«A arte parasita a vida, tal como a crítica parasita a arte.»
Harry S. Truman

terça-feira, 2 de agosto de 2011

Cisne Negro (2010)


Darren Aronofsky, juntamente com Gaspar Noé, Lars von Trier e Michael Haneke é um dos melhores cineastas independentes desta geração. Do conjunto, o seu cinema sempre se revelou, na falta de melhor expressão, o mais acessível e humanista.

Esta faceta sempre trabalhou a seu favor: a condição humana nos seus filmes, apesar de retratada com crueza, é também destilada com menos bílis que os seus colegas. Para Noé, Trier e Haneke, os protagonistas são cordeiros sacrificiais, a lançar na bocarra de um universo absurdo e cruel, para efeitos de estudo; para Aronofsky, eles são criaturas doentes e condenadas, cuja perdição se filma sem pestanejar, mas com compaixão. Contudo, Cisne Negro marca uma encruzilhada para o realizador: pois é simultaneamente o seu maior sucesso até à data, e a sua obra menos genuína.

Partir para ficar

Nina (Natalie Portman) é uma bailarina clássica, que se depara com a oportunidade de uma vida, ao ser escolhida para uma nova interpretação do Lago dos Cisnes de Tchaikovsky. Ela é uma criatura frágil, assustadiça, mas trabalhadora, disciplinada. Contudo, o encenador, Thomas (Vincent Cassel), pretende que ela encarne os dois papéis que constituem o cerne do bailado, isto é, o Cisne Branco e o Cisne Negro. Nina, fraca e frígida, como Thomas a caracteriza, nasceu para ser o Cisne Branco; mas o Cisne Negro, sensual, assertivo e manipulador, esquiva-se aos seus esforços para o ater.

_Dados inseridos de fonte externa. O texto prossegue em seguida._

(** X10: a conditional takes the unit of its [then] branch when the units of
    [then] and [else] are equivalent and raises [InconsistentUnitsError],
    naming the Pyomo units of the two branches and the node, when they are
    not; the unit of the condition plays no part. *)
Theorem expr_if_units tol get name args (condition : unit_tuple)
    then_unit u_then else_unit u_else :
  let node := Node Expr_ifExpression name args in
  exitNode tol get node
    [condition; (then_unit, Pint u_then); (else_unit, Pint u_else)]
  = if equivalent tol u_then u_else
    then Ok (then_unit, Pint u_then)
    else Raise (InconsistentUnitsError (Pyomo then_unit) (Pyomo else_unit)
                  [Text "Error in units found in expression: ";
                   Str_expr node]).
Proof.
  intros node; subst node.
  rewrite exitNode_dispatch with (node_func := _get_unit_for_expr_if tol)
    by reflexivity.
  unfold _get_unit_for_expr_if.
  rewrite _pint_units_equivalent_Pint; simpl.
  destruct (equivalent tol u_then u_else); reflexivity.
Qed.

(** ** The number of children *)

Lemma length_one {A : Type} (l : list A) :
  length l <> 1 -> match l with [_] => False | _ => True end.
Proof. destruct l as [|? [|? ?]]; simpl; intros H; auto. Qed.
(** X22. When [window.firebase] is missing, the script that looks for it
    stops at once: it calls nothing of the SDK or the browser, leaves the
    store alone, and ends on the failure status saying the SDK is not
    loaded. *)
Theorem missing_sdk_stops (env : Env) (w : World) :
  firebase_loaded env = false →
  let r := PageScript.registerPush env w in
  events r = [CallSetStatus "초기화 중..." true;
              ConsoleError (mkError "firebase SDK not loaded");
              CallSetStatus ("오류: " +:+ "firebase SDK not loaded") false] ∧
  subscribers (world r) = subscribers w ∧ apps (world r) = apps w.
Proof.
  destruct w as [[st tp b] subs ap], env. cbn. intros ->.
  unfold_scripts; unfold_prims. follow_run; done.
Qed.

Lemma missing_sdk_stops_witness :
  firebase_loaded env_no_sdk = false ∧
  apps (world (PageScript.registerPush env_no_sdk (fresh_world page_full))) = false.
Proof.
  split; [reflexivity|].
  apply (missing_sdk_stops env_no_sdk (fresh_world page_full)). reflexivity.
Defined.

À medida que a data da estreia se aproxima, Nina sofre uma transformação gradual. É para ela um processo doloroso, mas fértil. Pois ela é um ser inteiramente passivo: para que indivíduos como Nina se elevem acima da sua condição, para que se emancipem e encontrem a sua voz, são necessárias circunstâncias excepcionais. Para ela, não se trata de ganhar ou perder, mas sim de sobreviver ou ser destroçada. Poderá tentar tocar o sol, e sofrer o destino de Ícaro. Mas atrás de si, encontra-se um negro vazio, um pântano assustador. Retornar à vida anterior seria impensável. Ser e deixar de ser é sempre melhor que retornar ao nunca ter sido. Todos os filmes de Aronofsky lidam com protagonistas a caminho da dissolução, mas sempre na demanda de algo mais que a vida mundana.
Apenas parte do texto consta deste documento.